As mentioned before, I have a flared rib cage. I also have a slight indentation/dip in the center. The result is that almost all of my bras tack at the top half of the gore and not the bottom. I’m fairly used to that and it doesn’t cause me any problems. With the longline, this means that there is a pocket of empty space in the triangle of the band that extends just beneath the gore, while the bottom elastic of the longline sits perfectly snugly and secure. I’ve tried 3 longlines now, and they all do this.
Unfortunately, the top of the gore is more prone to dig because of the uneven pressure from my rib flare. My ribs push the wires out, which are anchored by the lower band, so it forces the top of the gore to tack firmer against my sternum – too firm for comfort.
In this case, it’s not just the fact that the top of the gore digs into my sternum because it’s too tall. Due to the wonderfully soft materials, fabric, lack of side boning, and bendy wires – all of which I typically love about Freya – instead of just digging, the very pliable wires twist inside their channels, so that when the gore pushes into my chest, it isn’t the flat side of the wire that I can feel, but the pointed sharp edges. Ouch.
All things considered, a lower and narrower gore would probably relieve all the comfort issues, and slightly narrower wires would make this my ideal lacy longline fit-wise.
This is a stunningly beautiful bra. Have I mentioned that yet? It’s lacy and soft and everything I wanted. I know that Freya is known for “soft” wires, but I had never before felt a wire twist within the casings in any of my tons of Freya half cups or Decos. Thicker and more secure wire channels and padding might have saved this bra for me, but I’m torn on how to rate it because I can’t subtract marks for quality on behalf of my awkward and needy ribcage.
I have no other issues with the quality of this bra, or indeed the rest of the Fancies collection, minus the lack of closure hooks. Some might find its retail price tag somewhat high for the lightweight construction. I gladly threw $60 at it for the prettiness alone, don’t get me wrong. I don’t want to go as far as to conclude that it is designed more for looks than comfort due to the fact that the bra is a shape mismatch for me, which is not the bra’s fault. But in my case, it had all the pretty and none of the comfort I have come to expect from Freya.

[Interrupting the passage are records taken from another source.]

(** * NewsFeedFetcher: a shallow embedding of the mid.ru news scraper

    The script drives a headless browser to one listing page of mid.ru,
    extracts the news entries from the DOM and writes them to a JSON file.
    The repository holds three successive variants of it. The embedding
    follows the most developed one, [src/index.ts] (logger, [try]/[catch]
    around every method, exit status); of the first variant, [feed.ts], it
    has [getContent] and [close], which differ. The URL conditional and the
    body of the extraction callback are the same text in all three.

    What is embedded is the script's own logic: the URL construction, the
    callback run in the page, the splitting of tags, the JSON text, and the
    control flow of [initialize], [getContent], [saveToJSON], [close] and
    [main] with its exceptions. The browser, the file system and the logger
    are the environment: every call into the browser or the file system is
    recorded in a trace and answered by an oracle record, which says for
    each call whether it succeeds or rejects; logging never fails. *)

From Stdlib Require Import ZArith NArith List Ascii String Lia.
From Stdlib Require Import DecimalString DecimalPos DecimalZ.
From stdpp Require Import gmap list.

I have considered attempting to alter the gore so that the wires overlap at the top to cure the problem of the wide gore as well as maybe secure the wires better to prevent them from twisting and poking, but I think the shape incompatibility will ultimately lead to more problems. I’d rather find it a happy new home (see my sales page!). I only go as far as thinking about altering a bra if I really love it, so the Fancies longline is another heartbreak for me this year, and my second lacy failure to date. Sad face.